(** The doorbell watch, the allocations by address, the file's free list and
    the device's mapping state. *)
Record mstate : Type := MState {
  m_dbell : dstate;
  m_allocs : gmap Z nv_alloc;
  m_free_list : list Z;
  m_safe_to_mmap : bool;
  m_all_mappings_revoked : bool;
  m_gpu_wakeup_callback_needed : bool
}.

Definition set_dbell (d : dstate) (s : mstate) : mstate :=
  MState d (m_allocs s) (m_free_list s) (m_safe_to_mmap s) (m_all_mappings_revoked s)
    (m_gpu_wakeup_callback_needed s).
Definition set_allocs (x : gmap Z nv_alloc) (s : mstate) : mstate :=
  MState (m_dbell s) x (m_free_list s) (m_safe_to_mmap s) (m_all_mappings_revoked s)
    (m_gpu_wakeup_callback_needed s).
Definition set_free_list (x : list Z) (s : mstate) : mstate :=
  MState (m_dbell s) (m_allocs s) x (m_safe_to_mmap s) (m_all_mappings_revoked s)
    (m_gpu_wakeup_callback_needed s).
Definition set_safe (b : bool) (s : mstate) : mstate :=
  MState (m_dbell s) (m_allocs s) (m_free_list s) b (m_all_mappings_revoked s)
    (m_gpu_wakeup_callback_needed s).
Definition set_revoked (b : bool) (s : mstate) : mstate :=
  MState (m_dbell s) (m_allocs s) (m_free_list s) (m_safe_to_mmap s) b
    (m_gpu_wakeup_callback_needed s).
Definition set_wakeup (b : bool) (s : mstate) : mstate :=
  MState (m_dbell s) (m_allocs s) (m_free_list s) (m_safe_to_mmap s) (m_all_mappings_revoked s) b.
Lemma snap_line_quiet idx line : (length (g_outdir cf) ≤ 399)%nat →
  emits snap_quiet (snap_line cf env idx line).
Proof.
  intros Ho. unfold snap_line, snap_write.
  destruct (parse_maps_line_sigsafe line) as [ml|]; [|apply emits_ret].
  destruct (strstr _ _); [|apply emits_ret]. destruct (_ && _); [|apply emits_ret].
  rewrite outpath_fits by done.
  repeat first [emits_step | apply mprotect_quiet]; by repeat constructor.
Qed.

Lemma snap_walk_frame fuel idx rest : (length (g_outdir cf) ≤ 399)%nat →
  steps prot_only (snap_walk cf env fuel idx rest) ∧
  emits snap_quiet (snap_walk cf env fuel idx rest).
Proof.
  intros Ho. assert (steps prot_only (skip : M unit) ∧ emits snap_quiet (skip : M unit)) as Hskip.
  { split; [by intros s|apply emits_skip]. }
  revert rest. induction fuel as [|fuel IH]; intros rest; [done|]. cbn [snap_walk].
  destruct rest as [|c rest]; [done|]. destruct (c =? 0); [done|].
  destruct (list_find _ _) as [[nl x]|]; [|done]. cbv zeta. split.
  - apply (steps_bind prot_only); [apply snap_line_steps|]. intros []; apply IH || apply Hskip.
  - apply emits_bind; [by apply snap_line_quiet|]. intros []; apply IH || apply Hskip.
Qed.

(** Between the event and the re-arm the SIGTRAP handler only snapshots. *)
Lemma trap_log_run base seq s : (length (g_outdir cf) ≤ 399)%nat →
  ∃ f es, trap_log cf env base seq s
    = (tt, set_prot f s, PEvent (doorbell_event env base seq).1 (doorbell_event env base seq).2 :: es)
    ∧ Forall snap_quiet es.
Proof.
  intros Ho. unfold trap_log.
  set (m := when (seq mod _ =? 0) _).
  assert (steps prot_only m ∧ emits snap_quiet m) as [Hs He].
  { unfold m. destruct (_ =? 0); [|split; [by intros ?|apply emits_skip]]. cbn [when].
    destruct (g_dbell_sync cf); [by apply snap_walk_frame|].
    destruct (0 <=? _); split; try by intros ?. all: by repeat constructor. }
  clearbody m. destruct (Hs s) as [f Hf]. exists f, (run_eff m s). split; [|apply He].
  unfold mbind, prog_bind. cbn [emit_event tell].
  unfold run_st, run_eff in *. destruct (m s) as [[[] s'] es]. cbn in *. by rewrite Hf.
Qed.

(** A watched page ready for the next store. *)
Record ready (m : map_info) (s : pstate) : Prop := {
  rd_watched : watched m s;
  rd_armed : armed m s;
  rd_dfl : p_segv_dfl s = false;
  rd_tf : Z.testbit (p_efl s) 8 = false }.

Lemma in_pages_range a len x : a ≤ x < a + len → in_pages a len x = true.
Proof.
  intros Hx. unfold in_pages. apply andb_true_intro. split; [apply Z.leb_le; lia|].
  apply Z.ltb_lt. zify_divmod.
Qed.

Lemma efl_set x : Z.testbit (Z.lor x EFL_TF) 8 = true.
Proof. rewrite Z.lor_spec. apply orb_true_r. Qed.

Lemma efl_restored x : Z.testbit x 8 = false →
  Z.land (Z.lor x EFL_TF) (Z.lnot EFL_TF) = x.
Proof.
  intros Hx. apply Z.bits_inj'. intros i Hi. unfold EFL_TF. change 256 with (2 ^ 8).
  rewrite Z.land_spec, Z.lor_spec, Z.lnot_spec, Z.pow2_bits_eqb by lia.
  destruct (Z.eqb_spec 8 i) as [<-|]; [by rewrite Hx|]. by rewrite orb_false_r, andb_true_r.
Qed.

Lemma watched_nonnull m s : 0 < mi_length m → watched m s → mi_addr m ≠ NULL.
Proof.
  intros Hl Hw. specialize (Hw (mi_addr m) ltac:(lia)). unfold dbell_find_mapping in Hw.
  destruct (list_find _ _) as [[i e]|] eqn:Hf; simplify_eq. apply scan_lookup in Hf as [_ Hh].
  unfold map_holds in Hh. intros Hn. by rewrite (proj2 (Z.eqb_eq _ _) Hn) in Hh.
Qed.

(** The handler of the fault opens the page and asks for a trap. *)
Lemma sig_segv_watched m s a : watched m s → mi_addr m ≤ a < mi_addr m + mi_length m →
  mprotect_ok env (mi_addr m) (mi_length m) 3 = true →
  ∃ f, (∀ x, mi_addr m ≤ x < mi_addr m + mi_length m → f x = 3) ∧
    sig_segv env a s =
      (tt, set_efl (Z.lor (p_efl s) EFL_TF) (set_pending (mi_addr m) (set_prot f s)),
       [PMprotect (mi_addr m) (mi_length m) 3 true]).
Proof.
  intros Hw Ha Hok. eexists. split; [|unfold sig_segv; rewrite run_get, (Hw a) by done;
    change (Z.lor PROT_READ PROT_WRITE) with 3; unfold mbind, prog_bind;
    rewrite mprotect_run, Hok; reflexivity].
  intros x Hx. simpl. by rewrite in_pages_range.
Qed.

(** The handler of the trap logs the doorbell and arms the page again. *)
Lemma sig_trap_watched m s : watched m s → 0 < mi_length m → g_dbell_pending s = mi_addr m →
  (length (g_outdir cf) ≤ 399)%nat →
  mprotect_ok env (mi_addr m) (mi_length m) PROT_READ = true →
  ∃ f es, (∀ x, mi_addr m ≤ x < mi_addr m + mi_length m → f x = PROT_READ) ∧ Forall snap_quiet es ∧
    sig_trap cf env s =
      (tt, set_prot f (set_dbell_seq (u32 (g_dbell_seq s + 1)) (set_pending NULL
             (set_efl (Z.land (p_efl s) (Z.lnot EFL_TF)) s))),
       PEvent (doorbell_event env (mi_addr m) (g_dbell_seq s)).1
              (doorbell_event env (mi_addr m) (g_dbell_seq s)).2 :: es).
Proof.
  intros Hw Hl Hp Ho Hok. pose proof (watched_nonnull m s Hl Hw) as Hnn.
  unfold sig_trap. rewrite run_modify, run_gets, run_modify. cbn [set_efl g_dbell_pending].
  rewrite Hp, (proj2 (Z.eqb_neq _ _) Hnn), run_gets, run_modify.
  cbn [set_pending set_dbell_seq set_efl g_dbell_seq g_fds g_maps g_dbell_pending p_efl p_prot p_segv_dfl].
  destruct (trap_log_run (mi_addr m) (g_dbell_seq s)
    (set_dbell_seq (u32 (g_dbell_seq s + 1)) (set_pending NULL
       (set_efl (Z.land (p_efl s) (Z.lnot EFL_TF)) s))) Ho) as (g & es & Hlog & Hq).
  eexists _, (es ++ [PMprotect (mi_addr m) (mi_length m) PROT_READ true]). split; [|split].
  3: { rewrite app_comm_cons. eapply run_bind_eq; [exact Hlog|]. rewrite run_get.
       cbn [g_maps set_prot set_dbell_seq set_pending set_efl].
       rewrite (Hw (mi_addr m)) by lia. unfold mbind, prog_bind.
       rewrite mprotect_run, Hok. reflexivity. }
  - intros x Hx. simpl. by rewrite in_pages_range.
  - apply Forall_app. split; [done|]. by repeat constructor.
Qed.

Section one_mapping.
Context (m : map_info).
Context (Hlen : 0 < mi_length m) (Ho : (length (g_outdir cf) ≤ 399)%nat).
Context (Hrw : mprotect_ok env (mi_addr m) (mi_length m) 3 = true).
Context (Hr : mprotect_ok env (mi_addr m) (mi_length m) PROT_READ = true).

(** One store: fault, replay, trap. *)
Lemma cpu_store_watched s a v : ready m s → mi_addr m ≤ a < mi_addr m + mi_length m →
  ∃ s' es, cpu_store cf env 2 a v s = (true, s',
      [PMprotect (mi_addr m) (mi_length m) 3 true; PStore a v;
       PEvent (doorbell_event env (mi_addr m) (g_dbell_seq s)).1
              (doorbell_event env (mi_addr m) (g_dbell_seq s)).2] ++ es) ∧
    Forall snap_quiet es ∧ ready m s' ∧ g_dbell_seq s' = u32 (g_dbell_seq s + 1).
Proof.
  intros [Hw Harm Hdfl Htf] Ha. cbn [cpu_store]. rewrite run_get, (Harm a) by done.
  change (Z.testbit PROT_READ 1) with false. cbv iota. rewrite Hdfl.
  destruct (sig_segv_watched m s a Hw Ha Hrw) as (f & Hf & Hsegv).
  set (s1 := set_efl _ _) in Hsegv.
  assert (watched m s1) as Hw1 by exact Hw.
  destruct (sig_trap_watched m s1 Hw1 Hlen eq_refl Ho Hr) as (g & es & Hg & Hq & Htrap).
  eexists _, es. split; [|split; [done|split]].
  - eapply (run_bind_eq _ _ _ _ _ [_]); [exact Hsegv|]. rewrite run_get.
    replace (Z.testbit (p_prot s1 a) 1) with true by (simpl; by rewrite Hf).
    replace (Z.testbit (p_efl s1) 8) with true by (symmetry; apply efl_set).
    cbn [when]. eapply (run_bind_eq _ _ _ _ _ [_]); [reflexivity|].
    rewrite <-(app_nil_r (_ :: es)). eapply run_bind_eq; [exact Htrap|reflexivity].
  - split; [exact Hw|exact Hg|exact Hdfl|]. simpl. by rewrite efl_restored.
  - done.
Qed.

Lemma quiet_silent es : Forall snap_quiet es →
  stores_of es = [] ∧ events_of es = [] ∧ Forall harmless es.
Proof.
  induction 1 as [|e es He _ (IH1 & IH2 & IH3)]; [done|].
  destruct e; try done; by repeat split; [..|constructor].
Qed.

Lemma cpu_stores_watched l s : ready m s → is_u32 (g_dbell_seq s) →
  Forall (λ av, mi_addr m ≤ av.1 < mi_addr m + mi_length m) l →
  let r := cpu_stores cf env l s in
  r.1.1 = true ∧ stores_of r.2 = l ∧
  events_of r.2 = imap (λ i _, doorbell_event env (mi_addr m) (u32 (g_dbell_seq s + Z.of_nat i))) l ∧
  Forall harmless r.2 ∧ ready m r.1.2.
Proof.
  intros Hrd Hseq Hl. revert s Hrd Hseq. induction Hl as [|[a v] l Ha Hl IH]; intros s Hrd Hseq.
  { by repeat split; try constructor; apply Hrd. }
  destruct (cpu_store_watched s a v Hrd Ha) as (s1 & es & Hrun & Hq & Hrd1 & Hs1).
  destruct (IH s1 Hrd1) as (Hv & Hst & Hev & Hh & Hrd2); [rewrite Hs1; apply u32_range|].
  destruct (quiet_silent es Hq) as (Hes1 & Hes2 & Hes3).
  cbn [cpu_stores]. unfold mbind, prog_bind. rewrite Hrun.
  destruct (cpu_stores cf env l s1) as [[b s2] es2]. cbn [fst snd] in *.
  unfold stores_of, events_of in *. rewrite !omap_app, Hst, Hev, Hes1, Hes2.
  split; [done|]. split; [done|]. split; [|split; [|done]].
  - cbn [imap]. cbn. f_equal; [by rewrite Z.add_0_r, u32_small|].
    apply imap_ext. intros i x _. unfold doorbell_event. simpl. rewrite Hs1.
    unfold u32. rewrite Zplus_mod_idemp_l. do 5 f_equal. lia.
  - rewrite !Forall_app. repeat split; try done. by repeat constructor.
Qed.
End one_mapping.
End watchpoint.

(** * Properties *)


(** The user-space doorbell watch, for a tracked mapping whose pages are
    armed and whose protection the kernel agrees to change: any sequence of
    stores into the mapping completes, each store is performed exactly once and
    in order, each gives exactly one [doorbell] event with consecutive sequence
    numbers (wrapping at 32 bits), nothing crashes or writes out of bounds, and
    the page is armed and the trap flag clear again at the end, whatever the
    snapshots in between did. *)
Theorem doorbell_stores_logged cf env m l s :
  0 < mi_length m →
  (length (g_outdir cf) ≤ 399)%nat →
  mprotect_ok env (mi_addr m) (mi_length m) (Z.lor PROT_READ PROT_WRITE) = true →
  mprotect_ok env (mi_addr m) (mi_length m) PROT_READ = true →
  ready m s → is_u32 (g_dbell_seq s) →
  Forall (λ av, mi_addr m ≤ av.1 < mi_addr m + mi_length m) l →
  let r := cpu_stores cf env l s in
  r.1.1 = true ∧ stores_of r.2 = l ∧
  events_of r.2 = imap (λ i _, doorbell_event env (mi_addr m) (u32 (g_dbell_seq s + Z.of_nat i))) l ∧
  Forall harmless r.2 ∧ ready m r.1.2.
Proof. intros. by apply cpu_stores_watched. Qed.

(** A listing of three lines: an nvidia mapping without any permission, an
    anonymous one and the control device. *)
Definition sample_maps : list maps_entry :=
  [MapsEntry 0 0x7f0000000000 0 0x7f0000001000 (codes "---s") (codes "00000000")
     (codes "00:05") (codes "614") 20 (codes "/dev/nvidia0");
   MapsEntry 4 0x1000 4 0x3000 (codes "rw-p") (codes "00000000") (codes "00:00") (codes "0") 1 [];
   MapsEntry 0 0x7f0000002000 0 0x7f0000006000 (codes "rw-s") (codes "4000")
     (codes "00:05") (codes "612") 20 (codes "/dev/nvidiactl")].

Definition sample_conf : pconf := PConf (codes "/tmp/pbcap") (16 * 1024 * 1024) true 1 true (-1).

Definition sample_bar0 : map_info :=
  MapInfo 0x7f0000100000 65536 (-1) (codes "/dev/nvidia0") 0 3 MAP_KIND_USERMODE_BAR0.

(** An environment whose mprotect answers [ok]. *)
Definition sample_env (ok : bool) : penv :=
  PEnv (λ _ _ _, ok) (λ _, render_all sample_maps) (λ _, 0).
- - - - -
| WORK TASK |
For this exercise, output exactly the lines above from the line with "stores_of es = []" to the line with "(** The user-space", counting both, and leave out the rest.

| WRITTEN REPLY |
  stores_of es = [] ∧ events_of es = [] ∧ Forall harmless es.
Proof.
  induction 1 as [|e es He _ (IH1 & IH2 & IH3)]; [done|].
  destruct e; try done; by repeat split; [..|constructor].
Qed.

Lemma cpu_stores_watched l s : ready m s → is_u32 (g_dbell_seq s) →
  Forall (λ av, mi_addr m ≤ av.1 < mi_addr m + mi_length m) l →
  let r := cpu_stores cf env l s in
  r.1.1 = true ∧ stores_of r.2 = l ∧
  events_of r.2 = imap (λ i _, doorbell_event env (mi_addr m) (u32 (g_dbell_seq s + Z.of_nat i))) l ∧
  Forall harmless r.2 ∧ ready m r.1.2.
Proof.
  intros Hrd Hseq Hl. revert s Hrd Hseq. induction Hl as [|[a v] l Ha Hl IH]; intros s Hrd Hseq.
  { by repeat split; try constructor; apply Hrd. }
  destruct (cpu_store_watched s a v Hrd Ha) as (s1 & es & Hrun & Hq & Hrd1 & Hs1).
  destruct (IH s1 Hrd1) as (Hv & Hst & Hev & Hh & Hrd2); [rewrite Hs1; apply u32_range|].
  destruct (quiet_silent es Hq) as (Hes1 & Hes2 & Hes3).
  cbn [cpu_stores]. unfold mbind, prog_bind. rewrite Hrun.
  destruct (cpu_stores cf env l s1) as [[b s2] es2]. cbn [fst snd] in *.
  unfold stores_of, events_of in *. rewrite !omap_app, Hst, Hev, Hes1, Hes2.
  split; [done|]. split; [done|]. split; [|split; [|done]].
  - cbn [imap]. cbn. f_equal; [by rewrite Z.add_0_r, u32_small|].
    apply imap_ext. intros i x _. unfold doorbell_event. simpl. rewrite Hs1.
    unfold u32. rewrite Zplus_mod_idemp_l. do 5 f_equal. lia.
  - rewrite !Forall_app. repeat split; try done. by repeat constructor.
Qed.
End one_mapping.
End watchpoint.

(** * Properties *)


(** The user-space doorbell watch, for a tracked mapping whose pages are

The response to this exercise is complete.